If I had a dime for every time I read “masculinity meets femininity”, or something to that effect, I would be aboard a Sunseeker yacht, cruising along the French Riviera. It’s become a trope in fashion show press releases—everyone is interested in the conversation between masculinity and femininity and how the two relate to one another, how one can be informed by the other. German-born, London-based Markus Lupfer, who presented his Fall 2017 show at the Blue Fin Building in Southwark, is the latest designer to join the bandwagon. His recent collection spoke about borrowing menswear styling tricks, adding pieces from a man’s wardrobe to enliven one’s outfit.
Lupfer, for all intents and purposes, is a high-end trend translator in the way Topshop or H&M are low-end translators. His function in the industry is to dilute the currents trends and present them to the customer in their simplest form. Here, Lupfer simplifies the conversation around gender and the wider cultural shift to accept gender ambiguity—albeit his way is conventionally, distinctly feminine. It possibly began with J.W. Anderson’s pioneering Fall 2013 menswear show where he displayed a perverse vision of masculinity; at the time, the show was slated but four years later and the discussion is ever-evolving. Evolution is intrinsic to the narrative. The primary question that should be asked about Lupfer’s collection is did it, in any way, advance the dialogue? Perhaps the designer missed the mark on that one but the menswear-inspired pieces were smashing efforts. The form and fit of his check suiting, the innate functionality and effortless cool of bomber jackets—undeniably, they were beautiful items of clothing.

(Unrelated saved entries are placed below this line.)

(** [src user/entities/user.entity.ts:38-130 User] *)
Record User := {
  u_id : Z;
  username : string;
  password : string;
  emailEncrypted : string; emailIv : string; emailTag : string;
  emailHash : string;
  role : UserRole;
  is_active : bool;
  resetPasswordToken : option string;
  resetPasswordExpires : option ms;
  totpEnabled : bool;
  totpSecretEncrypted : option string; totpSecretIv : option string; totpSecretTag : option string;
  recoveryCodesEncrypted : option string; recoveryCodesIv : option string; recoveryCodesTag : option string;
}.
#[export] Instance eta_User : Eta User := fun u => {|
  u_id := u_id u; username := username u; password := password u; emailEncrypted := emailEncrypted u;
  emailIv := emailIv u; emailTag := emailTag u; emailHash := emailHash u; role := role u;
  is_active := is_active u; resetPasswordToken := resetPasswordToken u;
  resetPasswordExpires := resetPasswordExpires u; totpEnabled := totpEnabled u;
  totpSecretEncrypted := totpSecretEncrypted u; totpSecretIv := totpSecretIv u;
  totpSecretTag := totpSecretTag u; recoveryCodesEncrypted := recoveryCodesEncrypted u;
  recoveryCodesIv := recoveryCodesIv u; recoveryCodesTag := recoveryCodesTag u |}.

(** The answer's [UserResponse]. *)
Record UserResponse := {
  r_id : Z; r_username : string; r_role : UserRole; r_active : bool; r_email : string }.

(** What is thrown: an [AppException], another HTTP exception of NestJS, a plain
    error. *)
Inductive auth_error :=
| App (message code : string) (status : Z)
| Http (status : Z) (message : string)
| Plain (message : string).
Definition is_http (e : auth_error) : bool := match e with Plain _ => false | _ => true end.
Definition error_message (e : auth_error) : string :=
  match e with App m _ _ | Http _ m | Plain m => m end.
Definition NotFound (m : string) := Http 404 m.
Definition BadRequest (m : string) := Http 400 m.
Definition Unauthorized (m : string) := Http 401 m.
Definition invalid_credentials (m : string) := App m "AUTH_INVALID_CREDENTIALS" 401.

(** The claims of a token: a session's or a step-up proof's; [iat] and [exp] are
    added by the signature.
    [src auth/interfaces/jwt-payload.interface.ts:7-19 JwtPayload] *)
Record Claims := {
  sub : Z;
  c_username : option string;
  c_email : option string;
  c_role : option UserRole;
  c_scopes : option (list string);
  purpose : option string;
}.

(** JWTs: a signed token verifies until the whole second it expires, and only
    signed tokens verify. *)
Inductive jwt_result := Valid (c : Claims) (iat : Z) | Expired | Invalid (message : string).
Definition secs (t : ms) : Z := t / 1000.
Class Jwt (T : Type) := {
  jwt_sign : Claims -> Z -> ms -> T;
  jwt_verify : T -> ms -> jwt_result;
  jwt_verify_sign : forall c ttl t now,
    jwt_verify (jwt_sign c ttl t) now =
    if secs now <? secs t + ttl then Valid c (secs t) else Expired;
  jwt_unforgeable : forall tok now c iat, jwt_verify tok now = Valid c iat ->
    exists ttl t, tok = jwt_sign c ttl t /\ iat = secs t;
}.

(** [src auth/interfaces/jwt-payload.interface.ts:25-32 RequestUser] *)
Record RequestUser := {
  q_id : Z; q_username : option string; q_email : option string; q_role : UserRole;
  q_scopes : list string }.

Section auth.
Context {C : Type} `{!CacheManager C} {T : Type} `{!Jwt T}.
Context (sha256 : string -> string) (bcrypt_compare : string -> string -> bool)
        (decrypt : string -> string -> string -> option string)
        (encrypt : string -> string * string * string)
        (totp_verify : string -> string -> ms -> bool)
        (JSON_parse_codes : string -> option (list string)) (JSON_codes : list string -> string).

Record AuthDB := { users : gmap Z User; cache : C; anonDB : AnonDB }.
#[export] Instance eta_AuthDB : Eta AuthDB := fun w =>
  {| users := users w; cache := cache w; anonDB := anonDB w |}.
#[export] Instance cache_lens : Lens AuthDB C.
Proof. refine {| lget := cache; lset := fun x w => w <| cache := x |> |}; [done|by intros []|done]. Defined.
#[export] Instance anon_lens : Lens AuthDB AnonDB.
Proof. refine {| lget := anonDB; lset := fun x w => w <| anonDB := x |> |}; [done|by intros []|done]. Defined.

Abbreviation action := (prog AuthDB auth_error).
Definition cache_exn (e : cache_error) : auth_error :=
  match e with ServiceUnavailable m => Http 503 m | RangeError => Plain "Invalid time value" end.
Definition db_exn (_ : db_error) : auth_error := Plain "duplicate key value".
Definition lockout {A} (p : prog C cache_error A) : action A := lift cache_exn p.

(** ** Users *)
Definition find_user (f : User -> bool) (w : AuthDB) : option User :=
  snd <$> List.find (fun kv => f kv.2) (map_to_list (users w)).

(** [src user/user.service.ts:55-63 findByEmail] *)
Definition findByEmail (email : string) : action (option User) :=
  reads (find_user (fun u => str_eqb (emailHash u) (sha256 (to_lower (trim email))))).

(** [src user/user.service.ts:75-81 findById] *)
Definition findById (id : Z) : action (option User) := reads (fun w => users w !! id).

(** [userRepository.save(user)]: the whole row. *)
Definition save (u : User) : action unit := writes (fun w => w <| users ::= <[u_id u := u]> |>).

(** The methods that read a user, change it and save it. *)
Definition with_user (id : Z) (f : User -> User) : action User :=
  let* user := findById id in
  let* u := of_option user (NotFound "User not found") in
  do* save (f u) in Ret (f u).

(** [src user/user.service.ts:302-321 setTotpSecret] *)
Definition setTotpSecret (id : Z) (encrypted iv tag : string) : action unit :=
  do* with_user id (fun u => u <| totpSecretEncrypted := Some encrypted |> <| totpSecretIv := Some iv |>
                              <| totpSecretTag := Some tag |> <| totpEnabled := true |>) in Ret tt.

(** [src user/user.service.ts:323-340 disableTotp] *)
Definition disableTotp (id : Z) : action unit :=
  do* with_user id (fun u =>
        u <| totpEnabled := false |> <| totpSecretEncrypted := None |> <| totpSecretIv := None |>
          <| totpSecretTag := None |> <| recoveryCodesEncrypted := None |> <| recoveryCodesIv := None |>
          <| recoveryCodesTag := None |>) in Ret tt.

(** [src user/user.service.ts:342-353 setRecoveryCodes] *)
Definition setRecoveryCodes (id : Z) (encrypted iv tag : string) : action unit :=
  do* with_user id (fun u => u <| recoveryCodesEncrypted := Some encrypted |> <| recoveryCodesIv := Some iv |>
                              <| recoveryCodesTag := Some tag |>) in Ret tt.

(** [src user/user.service.ts:256-262 deactivateAccount] *)
Definition deactivateAccount (id : Z) : action User := with_user id (fun u => u <| is_active := false |>).
(** [src user/user.service.ts:264-270 reactivateAccount] *)
Definition reactivateAccount (id : Z) : action User := with_user id (fun u => u <| is_active := true |>).
(** [src user/user.service.ts:282-288 setUserRole] *)
Definition setUserRole (id : Z) (r : UserRole) : action User := with_user id (fun u => u <| role := r |>).

(** [codes.indexOf(code)] and [codes.splice(idx, 1)]. *)
Fixpoint remove_first (code : string) (codes : list string) : option (list string) :=
  match codes with
  | [] => None
  | c :: cs => if str_eqb c code then Some cs else cons c <$> remove_first code cs
  end.

(** [src user/user.service.ts:355-388 consumeRecoveryCode] *)
Definition consumeRecoveryCode (id : Z) (code : string) : action bool :=
  let* user := findById id in
  let* u := of_option user (NotFound "User not found") in
  match recoveryCodesEncrypted u with
  | Some e =>
      if negb (truthy e) then Ret false
      else
      match decrypt e (default "" (recoveryCodesIv u)) (default "" (recoveryCodesTag u)) ≫= JSON_parse_codes with
      | None => Ret false
      | Some codes =>
          match remove_first code codes with
          | None => Ret false
          | Some codes' =>
              let '(e', iv, tag) := encrypt (JSON_codes codes') in
              do* save (u <| recoveryCodesEncrypted := Some e' |> <| recoveryCodesIv := Some iv |>
                          <| recoveryCodesTag := Some tag |>) in
              Ret true
          end
      end
  | None => Ret false
  end.

(** ** Login *)
Definition response_of (u : User) (email : string) : UserResponse :=
  {| r_id := u_id u; r_username := username u; r_role := role u; r_active := is_active u; r_email := email |}.
Definition decrypted (u : User) : action UserResponse :=
  match decrypt (emailEncrypted u) (emailIv u) (emailTag u) with
  | Some email => Ret (response_of u email)
  | None => Throw (Plain "Unsupported state or unable to authenticate data")
  end.

(** [src auth/auth.service.ts:45-82 validateUser] *)
Definition validateUser (email pw : string) : action (option UserResponse) :=
  let* user := findByEmail email in
  match user with
  | Some u =>
      if bcrypt_compare pw (password u) then
        if negb (is_active u)
        then Throw (App "Account is deactivated. Please reactivate your account to continue."
                        "AUTH_ACCOUNT_DEACTIVATED" 401)
        else let* r := decrypted u in Ret (Some r)
      else Ret None
  | None => Ret None
  end.

(** [src auth/auth.service.ts:235-262 validateUserById] *)
Definition validateUserById (id : Z) : action (option UserResponse) :=
  let* user := findById id in
  match user with
  | Some u => if is_active u then let* r := decrypted u in Ret (Some r) else Ret None
  | None => Ret None
  end.

(** The session token: [expiresIn: '1d'], auth.module.ts:31. *)
Definition SESSION_TTL : Z := 86400.
Definition session_claims (u : UserResponse) (scopes : list string) : Claims := {|
  sub := r_id u; c_username := Some (r_username u); c_email := Some (r_email u);
  c_role := Some (r_role u); c_scopes := Some scopes; purpose := None |}.

Record LoginResult := { access_token : T; lr_user : UserResponse; anonymousUserId : string }.

(** What one request brings: its clock and the ids for the rows it may insert. *)
Definition open_session (r : AnonRequest) (u : UserResponse) (scopes : list string) : action LoginResult :=
  let* anonymousUser := lift db_exn (getOrCreateForUserSession sha256 r (r_id u) 24) in
  Ret {| access_token := jwt_sign (session_claims u scopes) SESSION_TTL (rq_now r);
         lr_user := u; anonymousUserId := an_id anonymousUser |}.

(** [src auth/auth.service.ts:84-142 login] *)
Definition login (r : AnonRequest) (email pw : string) : action LoginResult :=
  let* lockStatus := lockout (getStatus email (rq_now r)) in
  if isLocked lockStatus
  then Throw (invalid_credentials "Too many failed login attempts. Please try again later.")
  else
    let* user := validateUser email pw in
    match user with
    | None =>
        do* lockout (recordFailedAttempt email (rq_now r)) in
        Throw (invalid_credentials "Invalid credentials")
    | Some u =>
        do* lockout (clearLockout email) in
        open_session r u
          (if bool_decide (r_role u = ADMIN) then getDefaultAdminStellarInvocationScopes else [])
    end.

Inductive LoginAnswer := LoggedIn (l : LoginResult) | TwoFactorRequired (userId : Z).

(** [src auth/auth.controller.ts:223-253 login] *)
Definition controller_login (r : AnonRequest) (email pw : string) : action LoginAnswer :=
  try_catch
    (let* validated := validateUser email pw in
     match validated with
     | None => Throw (Unauthorized "Invalid credentials")
     | Some _ =>
         let* dbUser := findByEmail email in
         match dbUser with
         | Some u =>
             if totpEnabled u then Ret (TwoFactorRequired (u_id u))
             else let* result := login r email pw in Ret (LoggedIn result)
         | None => let* result := login r email pw in Ret (LoggedIn result)
         end
     end)
    (fun error =>
       if is_http error then Throw error else Throw (BadRequest ("Login failed: " +:+ error_message error))).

To extend the collection, and his vision of the city-slicker, Lupfer introduced sportswear… or would it be best labelled as athleisure, the thrilling outdated concept that continually inspires. Metallic tracksuit pants were styled with tracksuit pants, interestingly. It was a heightened version of reality. Generally, on the bus or underground, one is exposed to black or navy tight-wearing commuters but the fancy take on the commonality of sportswear in a daily wardrobe. Furthermore, Lupfer explored the stylistic concept of layers. A smattering of print, a melange of fabrics, his looks were a melting pot of texture.
It isn’t necessary for Markus Lupfer’s clothes to be swathed in dense layers of subtext—strikingly, they speak for themselves; although they may not be groundbreaking or assisting in a fashion revolution, they have razor-sharp clarity of expression and there’s a lot to be said for that.